Thanks for the encouragement this morning Pam. I’m glad I could reassure you.
Faith can be challenging. If one relies on feelings and experiences to maintain one’s faith, I would probably expect that faith to be somewhat shallow. Feelings can change by the minute and experiences will be both positive and negative. Digging in deeper and really grabbing hold of the relationship is paramount. There are definitely confusing and difficult passages that I still struggle with reconciling, but at the end of the day, I can choose to believe or choose to deny who God is. The next choice I continually have to make is how I choose to live my life day by day and minute by minute.
Very true Ryan. We need to dig deeper and grab hold of that relationship. Without it we have nothing to hold onto. I’m thinking there will always be passages we have trouble reconciling, but as you say we can choose to believe or deny. I choose to believe even though I don’t always understand.
God can take all our questions and doubt and make us stronger in our faith than ever before, Bill. That’s where I find myself right now. I’ve told so many folks, I’m not sure if I’ve already told you. Danny is back in the hospital due to his pacemaker flipping out on Friday. We are in St. Simon’s Island at the moment and might learn today when he can be released to go home. Your prayers for healing and smart decisions by the doctors are much appreciated. Thankfully, Danny’s sons have traveled to be with us.
Blessings!
You hadn’t told me Martha and I’m sorry to hear that. You went for a funeral didn’t you? I hope Danny get released and starts feeling better.

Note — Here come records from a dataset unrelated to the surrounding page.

(** * Dot-to-bracket rewriters: [fix-process-env.py] and [fix-ts4111.py]

    A shallow embedding of the two scripts and of the part of Python's
    [re] and [pathlib] they rely on, followed by the properties of the
    rewrite rules and of the file driver. *)

From Stdlib Require Import List String Ascii NArith Bool Arith Lia Permutation.
Import ListNotations.

(** ** Text

    A Python [str] is a sequence of Unicode code points. *)

Definition char := N.
Definition str := list char.

Definition ch (a : ascii) : char := N_of_ascii a.
Arguments ch a%_char : simpl never.

Definition py (s : string) : str := map N_of_ascii (list_ascii_of_string s).

(** [s.startswith(p)], returning what follows the prefix. *)
Fixpoint strip (p s : str) : option str :=
  match p with
  | [] => Some s
  | a :: p' =>
      match s with
      | [] => None
      | x :: s' => if N.eqb x a then strip p' s' else None
      end
  end.

(** ** The fragment of [re] used by the scripts *)

Module Re.

(** Members of a character set, as [sre_parse] lists them. *)
Inductive set_item :=
| RANGE (lo hi : char)
| MEMBER (c : char).

(** Pattern opcodes.  A capture group [( ... )] number [g] is the pair
    [MARK (2g-2)] ... [MARK (2g-1)] around its body, as [sre_compile]
    emits it; [MAX_REPEAT_IN] is a greedy [*] over a character set and
    [ASSERT_NOT_LITERAL c] is the lookahead [(?!c)]. *)
Inductive op :=
| LITERAL (c : char)
| IN (items : list set_item)
| MAX_REPEAT_IN (items : list set_item)
| MARK (i : nat)
| AT_BOUNDARY
| ASSERT_NOT_LITERAL (c : char)
| FAILURE.

Definition pattern := list op.

(** *** Parsing a pattern string *)

Definition is_alnum_ascii (a : ascii) : bool :=
  let n := nat_of_ascii a in
  ((48 <=? n) && (n <=? 57)) || ((65 <=? n) && (n <=? 90))
  || ((97 <=? n) && (n <=? 122)).

(** Characters that have a meaning of their own outside a set. *)
Definition is_special (a : ascii) : bool :=
  existsb (Ascii.eqb a)
    ["."; "^"; "$"; "*"; "+"; "?"; "{"; "}"; "|"; "["; "("; ")"; "\"]%char.

(** The parser is a single left-to-right pass.  Outside a set it is in
    mode [Top]; between [[] and []] it collects the members read so far. *)
Inductive mode :=
| Top
| InSet (items : list set_item).

(** [parse s m ng opened acc]: [ng] is the number of the next capture
    group, [opened] the groups still open (innermost first) and [acc]
    the opcodes emitted so far, last first.  [None] means the pattern
    uses syntax outside the fragment (or is malformed). *)
Fixpoint parse (s : list ascii) (m : mode) (ng : nat) (opened : list nat)
    (acc : pattern) {struct s} : option pattern :=
  match s with
  | [] =>
      match m, opened with
      | Top, [] => Some (rev acc)
      | _, _ => None
      end
  | a :: rest =>
      match m with
      | InSet items =>
          if Ascii.eqb a "]" then
            match items, rest with
            | [], _ => None
            | _, b :: rest' =>
                if Ascii.eqb b "*"
                then parse rest' Top ng opened (MAX_REPEAT_IN (rev items) :: acc)
                else parse rest Top ng opened (IN (rev items) :: acc)
            | _, [] => parse rest Top ng opened (IN (rev items) :: acc)
            end
          else if Ascii.eqb a "\" || Ascii.eqb a "^" || Ascii.eqb a "[" then None
          else
            match rest with
            | b :: c :: rest' =>
                if Ascii.eqb b "-" && negb (Ascii.eqb c "]")
                then parse rest' (InSet (RANGE (N_of_ascii a) (N_of_ascii c) :: items))
                       ng opened acc
                else parse rest (InSet (MEMBER (N_of_ascii a) :: items)) ng opened acc
            | _ => parse rest (InSet (MEMBER (N_of_ascii a) :: items)) ng opened acc
            end
      | Top =>
          if Ascii.eqb a "\" then
            match rest with
            | b :: rest' =>
                if Ascii.eqb b "b" then parse rest' Top ng opened (AT_BOUNDARY :: acc)
                else if is_alnum_ascii b then None
                else parse rest' Top ng opened (LITERAL (N_of_ascii b) :: acc)
            | [] => None
            end
          else if Ascii.eqb a "[" then parse rest (InSet []) ng opened acc
          else if Ascii.eqb a "(" then
            match rest with
            | q :: rest1 =>
                if Ascii.eqb q "?" then
                  match rest1 with
                  | e :: x :: y :: rest2 =>
                      if negb (Ascii.eqb e "!") then None
                      else if Ascii.eqb x "\" then
                        match rest2 with
                        | z :: rest3 =>
                            if negb (is_alnum_ascii y) && Ascii.eqb z ")"
                            then parse rest3 Top ng opened
                                   (ASSERT_NOT_LITERAL (N_of_ascii y) :: acc)
                            else None
                        | [] => None
                        end
                      else if negb (is_special x) && Ascii.eqb y ")"
                      then parse rest2 Top ng opened
                             (ASSERT_NOT_LITERAL (N_of_ascii x) :: acc)
                      else None
                  | _ => None
                  end
                else parse rest Top (S ng) (ng :: opened) (MARK (2 * (ng - 1)) :: acc)
            | [] => None
            end
          else if Ascii.eqb a ")" then
            match opened with
            | g :: opened' => parse rest Top ng opened' (MARK (2 * (g - 1) + 1) :: acc)
            | [] => None
            end
          else if is_special a then None
          else parse rest Top ng opened (LITERAL (N_of_ascii a) :: acc)
      end
  end.

Definition compile (p : string) : option pattern :=
  parse (list_ascii_of_string p) Top 1 [] [].

(** A pattern literal of the scripts.  A string outside the fragment
    yields the pattern that never matches. *)
Definition rx (p : string) : pattern :=
  match compile p with
  | Some ops => ops
  | None => [FAILURE]
  end.

(** *** Matching *)

Definition in_item (c : char) (it : set_item) : bool :=
  match it with
  | RANGE lo hi => N.leb lo c && N.leb c hi
  | MEMBER x => N.eqb c x
  end.

Definition in_set (items : list set_item) (c : char) : bool :=
  existsb (in_item c) items.

(** ASCII letters, digits and the underscore. *)
Definition ascii_word (c : char) : bool :=
  in_set [RANGE (ch "a") (ch "z"); RANGE (ch "A") (ch "Z");
          RANGE (ch "0") (ch "9"); MEMBER (ch "_")] c.

(** What a successful match leaves behind: the text the match started
    at, the number of characters matched and the marks that were set
    (mark number, offset from the start of the match), latest first. *)
Record match_obj := {
  m_string : str;
  m_end : nat;
  m_marks : list (nat * nat)
}.

Fixpoint mark (marks : list (nat * nat)) (i : nat) : option nat :=
  match marks with
  | [] => None
  | (j, pos) :: rest => if Nat.eqb j i then Some pos else mark rest i
  end.

(** [m.group(g)]; [None] for a group that did not take part. *)
Definition group (m : match_obj) (g : nat) : option str :=
  match g with
  | O => Some (firstn (m_end m) (m_string m))
  | S g' =>
      match mark (m_marks m) (2 * g'), mark (m_marks m) (2 * g' + 1) with
      | Some a, Some b => Some (firstn (b - a) (skipn a (m_string m)))
      | _, _ => None
      end
  end.

(** The second argument of [re.sub]: a template string or a function
    of the match object. *)
Inductive repl :=
| Template (t : str)
| Callable (f : match_obj -> str).

Definition is_digit (c : char) : bool := N.leb (ch "0") c && N.leb c (ch "9").
Lemma pinch_keeps_geometry_witness :
  Forall (λ k, fst (eventStyle (sample_props None) (sample_world overnight_event true))
                 !! k ≫= target
               = fst (eventStyle (sample_props None) (sample_world overnight_event false))
                 !! k ≫= target)
    position_and_size.
Proof.
  apply (pinch_keeps_geometry (sample_props None)
           (sample_world overnight_event true) (sample_world overnight_event false));
    reflexivity.
Defined.



(** X4: for an event inside the day, [0 <= startHour] and
    [startHour + duration <= 24], nothing is clipped: the top is [startHour]
    hours plus 1, the height, when the theme asks for no minimum, [duration]
    hours minus 2, and without a pinch all four corners are rounded by 4. *)
Theorem event_inside_day (p : EventBlockProps) (w : world) :
  let ev := events w (event p) in
  let s := PackedEvent.startHour ev in
  let d := PackedEvent.duration ev in
  let h := numbers w (heightByTimeInterval p) in
  let st := fst (eventStyle p w) in
  let minimum := minimumEventHeight (themes w (theme p)) in
  0 ≤ s → s + d ≤ num 24 →
  st !! "top" ≫= target = Some (s * h + 1) ∧
  (minimum = None ∨ minimum = Some 0 → st !! "height" ≫= target = Some (d * h - 2)) ∧
  (booleans w (isPinchActive p) = false →
     Forall (λ k, st !! k = Some (Number (num 4))) corner_radii).
Proof.
  intros ev s d h st minimum Hs Hend.
  destruct (eventStyle_top_height p w) as [Htop _]. fold ev s d h st in Htop.
  split_and!.
  - rewrite Htop. f_equal.
    destruct (Math_max_cases s 0) as [[? ->] | [? ->]]; [| done].
    assert (s = 0) as -> by qc_arith. qc_arith.
  - intros Hm. subst st. rewrite (eventStyle_height_unclamped p w Hm).
    fold ev s d h. f_equal.
    destruct (Math_max_cases (- s) 0) as [[? ->] | [? ->]];
      destruct (Math_max_cases (s + d - num 24) 0) as [[? ->] | [? ->]]; qc_nra.
  - intros Hpinch.
    destruct (eventStyle_radii p w Hpinch) as (H1 & H2 & H3 & H4).
    fold ev s d st in H1, H2, H3, H4.
    rewrite bool_decide_false in H1, H2 by by apply Qcle_not_lt.
    rewrite bool_decide_false in H3, H4 by by apply Qcle_not_lt.
    by repeat apply Forall_cons_2; [| | | | apply Forall_nil_2].
Qed.
Definition ret {S A : Type} (a : A) : State S A := fun s => (a, s).

Definition bind {S A B : Type} (m : State S A) (k : A -> State S B) : State S B :=
  fun s => let (a, s') := m s in k a s'.

Declare Scope js_scope.
Delimit Scope js_scope with js.
Notation "x <- m ;; k" := (bind m (fun x => k))
  (at level 61, m at next level, right associativity) : js_scope.
Notation "m ;;; k" := (bind m (fun _ => k))
  (at level 61, right associativity) : js_scope.
Open Scope js_scope.

(** Code that only touches the world, and code that runs inside the
    executor of [new Promise((fulfill, reject) => ...)]: it also sees the
    state of the promise under construction. *)
Definition IO : Type -> Type := State world.
Definition Exec (R : Type) : Type -> Type := State (promise R * world).

Definition liftIO {R A : Type} (m : IO A) : Exec R A :=
  fun s => let (a, w') := m (snd s) in (a, (fst s, w')).

Definition console_log (line : string) : IO unit :=
  fun w => (tt, mkWorld (console w ++ [line]) (fetches w)).

(** Settling a promise that is already settled does nothing. *)
Definition fulfill {R : Type} (value : R) : Exec R unit :=
  fun s => (tt, (match fst s with Pending => Fulfilled value | p => p end, snd s)).

Definition reject {R : Type} (e : error) : Exec R unit :=
  fun s => (tt, (match fst s with Pending => Rejected e | p => p end, snd s)).

Definition new_Promise {R : Type} (executor : Exec R unit) : IO (promise R) :=
  fun w => let (_, s) := executor (Pending, w) in s.

(** [p.then(onFulfilled)]: the handler runs on a fulfilled [p]; a rejection
    passes through to the promise that [then] returns. *)
Definition then_ {S A B : Type} (p : promise A) (onFulfilled : A -> State S B)
    : State S (promise B) :=
  match p with
  | Fulfilled a => b <- onFulfilled a ;; ret (Fulfilled b)
  | Rejected e => ret (Rejected e)
  | Pending => ret Pending
  end.

(** [p.catch(onRejected)]. *)
Definition catch_ {S A : Type} (p : promise A) (onRejected : error -> State S A)
    : State S (promise A) :=
  match p with
  | Rejected e => a <- onRejected e ;; ret (Fulfilled a)
  | _ => ret p
  end.

(** The document a fetch resolves to; [None] is JavaScript's [null]. *)
Record AppointmentRecord : Type := mkRecord {
  appointments : list Appointment
}.

(** The appointment repository is a collaborator outside this file; it
    enters [validate] as the argument [repo]. *)
Record Repository : Type := mkRepository {
  GetAppointment : identity -> promise (option AppointmentRecord)
}.

Definition call_GetAppointment (repo : Repository) (party : identity)
    : IO (promise (option AppointmentRecord)) :=
  fun w => (GetAppointment repo party, mkWorld (console w) (fetches w ++ [party])).

Record Verdict : Type := mkVerdict {
  success : bool;
  reason : string
}.

Definition initiator_conflict : string :=
  "Appointment time conflicts with your existing appointment.".
Definition appointee_conflict : string :=
  "Appointment time conflicts with the appointee's existing appointment.".

(** [result === null || noTimeConflicts(appointment, result.appointments)] *)
Definition null_or_noTimeConflicts {C : Type}
    (noTimeConflicts : C -> list Appointment -> bool) (appointment : C)
    (result : option AppointmentRecord) : bool :=
  match result with
  | None => true
  | Some r => noTimeConflicts appointment (appointments r)
  end.

(* ------------------------------------------------------------------ *)
(** ** The orchestrator *)

Definition validate {C : Type} (repo : Repository) (appointment : C)
    (initiator appointee : identity)
    (noTimeConflicts : C -> list Appointment -> bool) : IO (promise Verdict) :=
  new_Promise (
    initiatorFetch <- liftIO (call_GetAppointment repo initiator) ;;
    chained <- then_ initiatorFetch (fun initiatorResult =>
      if null_or_noTimeConflicts noTimeConflicts appointment initiatorResult then
        appointeeFetch <- liftIO (call_GetAppointment repo appointee) ;;
        then_ appointeeFetch (fun appointeeResult =>
          if null_or_noTimeConflicts noTimeConflicts appointment appointeeResult then
            fulfill (mkVerdict true "")
          else
            liftIO (console_log "Error appointment time unavailable for appointee.") ;;;
            fulfill (mkVerdict false appointee_conflict)) ;;;
        ret tt
      else
        liftIO (console_log "Error appointment time unavailable for initiator.") ;;;
        fulfill (mkVerdict false initiator_conflict)) ;;
    catch_ chained (fun error => liftIO (console_log error)) ;;;
    ret tt).

Definition validate_modification (repo : Repository) (appointments : Modification)
    (initiator appointee : identity) : IO (promise Verdict) :=
  new_Promise (
    inner <- liftIO (validate repo appointments initiator appointee noConflicts_Modify) ;;
    then_ inner (fun result => fulfill result) ;;;
    ret tt).

Definition validate_creation (repo : Repository) (appointment : Appointment)
    (initiator appointee : identity) : IO (promise Verdict) :=
  new_Promise (
    inner <- liftIO (validate repo appointment initiator appointee noConflicts_Create) ;;
    then_ inner (fun result => fulfill result) ;;;
    ret tt).

(* ------------------------------------------------------------------ *)
(** ** Vocabulary of the statements *)

(** What [validate] leaves in the world after requesting [parties]. *)
Definition after (w : world) (lines : list string) (parties : list identity) : world :=
  mkWorld (console w ++ lines) (fetches w ++ parties).

(** What reaches the caller of an entry point from the promise of
    [validate]: its verdict, and nothing else. *)
Definition handed_on (p : promise Verdict) : promise Verdict :=
  match p with
  | Fulfilled v => Fulfilled v
  | _ => Pending
  end.

(** A fetch that the validation performs rejects: the initiator's, or the
    appointee's once the initiator's schedule has passed the scanner. *)
Definition fetch_fails {C : Type} (repo : Repository)
    (scan : C -> list Appointment -> bool) (c : C) (i a : identity) : Prop :=
  (exists e, GetAppointment repo i = Rejected e)
  \/ (exists ri e,
        GetAppointment repo i = Fulfilled ri
        /\ null_or_noTimeConflicts scan c ri = true
        /\ GetAppointment repo a = Rejected e).

(** The caller of a promise receives an error when the promise is
    rejected. *)
Definition propagates_error {A : Type} (p : promise A) : Prop :=
  exists e, p = Rejected e.

(** The invariant of a verdict: the reason is empty exactly on success, and
    a failure names the party whose schedule conflicts. *)
Definition reason_matches_success (v : Verdict) : Prop :=
  (reason v = "" <-> success v = true)
  /\ (success v = false ->
      reason v = initiator_conflict \/ reason v = appointee_conflict).

(* ------------------------------------------------------------------ *)
(** ** Sample data *)

Definition appt (i a : identity) (s e : instant) : Appointment :=
  mkAppointment i a s e.

Definition quiet : world := mkWorld [] [].

(** A repository over a table of parties; a party that is not in the table
    has no record ([null]). *)
Fixpoint lookup_party (table : list (identity * promise (option AppointmentRecord)))
    (party : identity) : promise (option AppointmentRecord) :=
  match table with
  | [] => Fulfilled None
  | (who, answer) :: rest =>
      if String.eqb who party then answer else lookup_party rest party
  end.

Definition table_repo (table : list (identity * promise (option AppointmentRecord)))
    : Repository :=
  mkRepository (lookup_party table).

(** The repository of a party whose answer is replaced. *)
Definition with_answer (repo : Repository) (party : identity)
    (answer : promise (option AppointmentRecord)) : Repository :=
  mkRepository (fun who =>
    if String.eqb who party then answer else GetAppointment repo who).

Definition empty_record : promise (option AppointmentRecord) :=
  Fulfilled (Some (mkRecord [])).

(** The store fails for U1. *)
Definition storage_down : Repository :=
  table_repo [("U1", Rejected "storage error")].

(** U1 is booked from 10:00 to 11:00 and U2 from 10:15 to 11:15 (minutes of
    the day). *)
Definition both_booked : Repository :=
  table_repo [("U1", Fulfilled (Some (mkRecord [appt "U1" "U3" 600 660])));
              ("U2", Fulfilled (Some (mkRecord [appt "U4" "U2" 615 675])))].

Definition nobody_on_record : Repository := table_repo [].

(* ------------------------------------------------------------------ *)
(** ** Spans as intervals *)

(** The two spans share more than a boundary instant. *)
Definition overlaps (a b : Appointment) : Prop :=
  startTime a < endTime b /\ startTime b < endTime a.

(** [a] lies strictly inside [b]. *)
Definition strictly_inside (a b : Appointment) : Prop :=
  startTime b < startTime a /\ endTime a < endTime b.

(** The appointments of [one] and [other] have the same time span. *)
Definition same_span (one other : Appointment) : Prop :=
  startTime one = startTime other /\ endTime one = endTime other.

(** U1's only appointment, 09:00 to 10:00 with U2, and its move by half an
    hour. *)
Definition nine_to_ten : Appointment := appt "U1" "U2" 540 600.
Definition moved_half_hour : Modification :=
  mkModification nine_to_ten (appt "U1" "U2" 570 630).

(* ------------------------------------------------------------------ *)
(** ** The treatment plan repository: its two list queries

    [TreatmentPlanAccess.prototype.GetPatientTreatment] and
    [GetTreatmentsDiagnosis].  The MongoDB driver is a collaborator: what it
    hands to the callback, [(err, result)], is the answer of the collection.
    Treatment plans are documents the repository never looks into. *)

Inductive Query : Type :=
| ByUsername (username : string)
| ByRoleCodeDiagnosis (role medicalcode diagnosis : string).

Section TreatmentPlanAccess.
Variable Treatment : Type.

Record AccountType : Type := mkAccountType {
  treatment : list Treatment
}.

Record UserDoc : Type := mkUserDoc {
  accountType : AccountType
}.

Record Collection : Type := mkCollection {
  findOne : Query -> option error * option UserDoc;
  find_toArray : Query -> option error * list UserDoc
}.

(** [{'treatments' : treatments}] and [{"Treatments" : Treatments}] *)
Record TreatmentList : Type := mkTreatmentList {
  treatments : list Treatment
}.

Record DiagnosisTreatments : Type := mkDiagnosisTreatments {
  Treatments : list (list Treatment)
}.

(** [for (var i = first; i < first + steps; i++) body] *)
Fixpoint for_count {S : Type} (steps : nat) (i : nat) (body : nat -> S -> S) (s : S) : S :=
  match steps with
  | O => s
  | Datatypes.S k => for_count k (Datatypes.S i) body (body i s)
  end.

Definition GetPatientTreatment (db : string -> Collection) (patient : string)
    : IO (promise (option TreatmentList)) :=
  let collection := db "Users" in
  new_Promise (
    let (err, result) := findOne collection (ByUsername patient) in
    match err with
    | Some e =>
        liftIO (console_log "Failed to get query") ;;;
        reject e
    | None =>
        liftIO (console_log "Successfully got query") ;;;
        match result with
        | Some r =>
            let treatments := treatment (accountType r) in
            let treatmentList := mkTreatmentList treatments in
            fulfill (Some treatmentList)
        | None => fulfill None
        end
    end).

(** [Treatments.push(docs[i].accountType.treatment)]; the loop keeps [i]
    below [docs.length], so [docs[i]] is always there. *)
Definition push_treatment (docs : list UserDoc) (i : nat)
    (collected : list (list Treatment)) : list (list Treatment) :=
  match nth_error docs i with
  | Some doc => collected ++ [treatment (accountType doc)]
  | None => collected
  end.

Definition GetTreatmentsDiagnosis (db : string -> Collection)
    (MPCode Diagnosis : string) : IO (promise DiagnosisTreatments) :=
  let collection := db "Users" in
  new_Promise (
    let (err, docs) :=
      find_toArray collection (ByRoleCodeDiagnosis "patient" MPCode Diagnosis) in
    match err with
    | Some e =>
        liftIO (console_log "Failed to get query") ;;;
        reject e
    | None =>
        liftIO (console_log "Successfully got query") ;;;
        let Treatments := for_count (List.length docs) 0 (push_treatment docs) [] in
        let results := mkDiagnosisTreatments Treatments in
        fulfill results
    end).

End TreatmentPlanAccess.

Arguments mkAccountType {Treatment} _.
Arguments treatment {Treatment} _.
Arguments mkUserDoc {Treatment} _.
Arguments accountType {Treatment} _.
Arguments mkCollection {Treatment} _ _.
Arguments findOne {Treatment} _ _.
Arguments find_toArray {Treatment} _ _.
Arguments mkTreatmentList {Treatment} _.
Arguments treatments {Treatment} _.
Arguments mkDiagnosisTreatments {Treatment} _.
Arguments Treatments {Treatment} _.
Arguments push_treatment {Treatment} _ _ _.
Arguments GetPatientTreatment {Treatment} _ _.
Arguments GetTreatmentsDiagnosis {Treatment} _ _ _.
(** STK003.  For a declaration whose type resolves to a base type other
    than ["bool"]: it gets exactly one STK003 diagnostic when it is named
    ["type"] and its qualified type is not literally ["sqlalchemy.Enum"]
    (so [sa.Enum] and a bare [Enum] are reported), and none otherwise. *)
Theorem type_field_STK003 (l c : Z) (arg0 : node) (full id : string) :
  get_full_name arg0 = Ok full ->
  last (PyStr.split "." full) "" <> "bool" ->
  filter (has_code "STK003")
    (yielded (check_target registry l c arg0 (Name id)))
  = if String.eqb id "type" && negb (String.eqb full "sqlalchemy.Enum")
    then [mkDiagnostic l c
            ("STK003: " ++ PyStr.format (message STK003) [id])
            PluginClass]
    else [].
Proof.
  intros Hfull Hb. apply String.eqb_neq in Hb.
  rewrite (check_target_decision l c arg0 full id Hfull Hb).
  cbn [yielded]. unfold decision.
  destruct (String.eqb _ "DateTime" && _);
    destruct (String.eqb _ "Date" && _);
    destruct (String.eqb id "type" && _);
    destruct (id_like id && _);
    reflexivity.
Qed.

Lemma type_field_STK003_witness :
  filter (has_code "STK003")
    (yielded (check_target registry 3 4
                (Call (Attribute (Name "sa") "Enum") [Name "Kind"] [])
                (Name "type")))
  = [mkDiagnostic 3 4
       ("STK003: " ++ PyStr.format (message STK003) ["type"]) PluginClass].
Proof.
  apply (type_field_STK003 3 4
           (Call (Attribute (Name "sa") "Enum") [Name "Kind"] [])
           "sa.Enum" "type").
  - reflexivity.
  - discriminate.
Defined.

(** STK004.  For a declaration whose type resolves to a base type other
    than ["bool"]: it gets exactly one STK004 diagnostic when its name is
    ["id"], ends in ["_id"] or starts with ["id_"] and its qualified type is
    not literally ["sqlalchemy.UUID"], and none otherwise. *)
Theorem id_field_STK004 (l c : Z) (arg0 : node) (full id : string) :
  get_full_name arg0 = Ok full ->
  last (PyStr.split "." full) "" <> "bool" ->
  filter (has_code "STK004")
    (yielded (check_target registry l c arg0 (Name id)))
  = if id_like id && negb (String.eqb full "sqlalchemy.UUID")
    then [mkDiagnostic l c
            ("STK004: " ++ PyStr.format (message STK004) [id])
            PluginClass]
    else [].
Proof.
  intros Hfull Hb. apply String.eqb_neq in Hb.
  rewrite (check_target_decision l c arg0 full id Hfull Hb).
  cbn [yielded]. unfold decision.
  destruct (String.eqb _ "DateTime" && _);
    destruct (String.eqb _ "Date" && _);
    destruct (String.eqb id "type" && _);
    destruct (id_like id && _);
    reflexivity.
Qed.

For me, growing up catholic faith seemed to be whatever the priest told you it was, and we never studied the Bible, I think we learned more about saints than we did Jesus’s life. When I got saved and starting reading the Bible, I had a ton of questions, since I really did not have a good fountain to start with. I struggled to read the Bible. I always asked God, what does this mean, and how do I apply it. I felt lost for a decade, until I learned not only to lean on God, but how to ask the right questions, and learned how to have a better relationship with God. I still have a lot of learning to do, but it such a joy to be learning, and I love talking to God about what I see and how different verses make me feel. I know God, is teaching me, and when He reveals something new to me, I just love it.
That is happening Gail because your heart is seeking Him. I applaud you for coming out of Catholicism and then realizing you were missing something.God will continue to answer your prayer and the cry of your heart to know Him.
I’m grateful I can ask questions otherwise I would be lost.
For sure. I’m grateful too
I’m grateful I can ask questions otherwise I would be lost.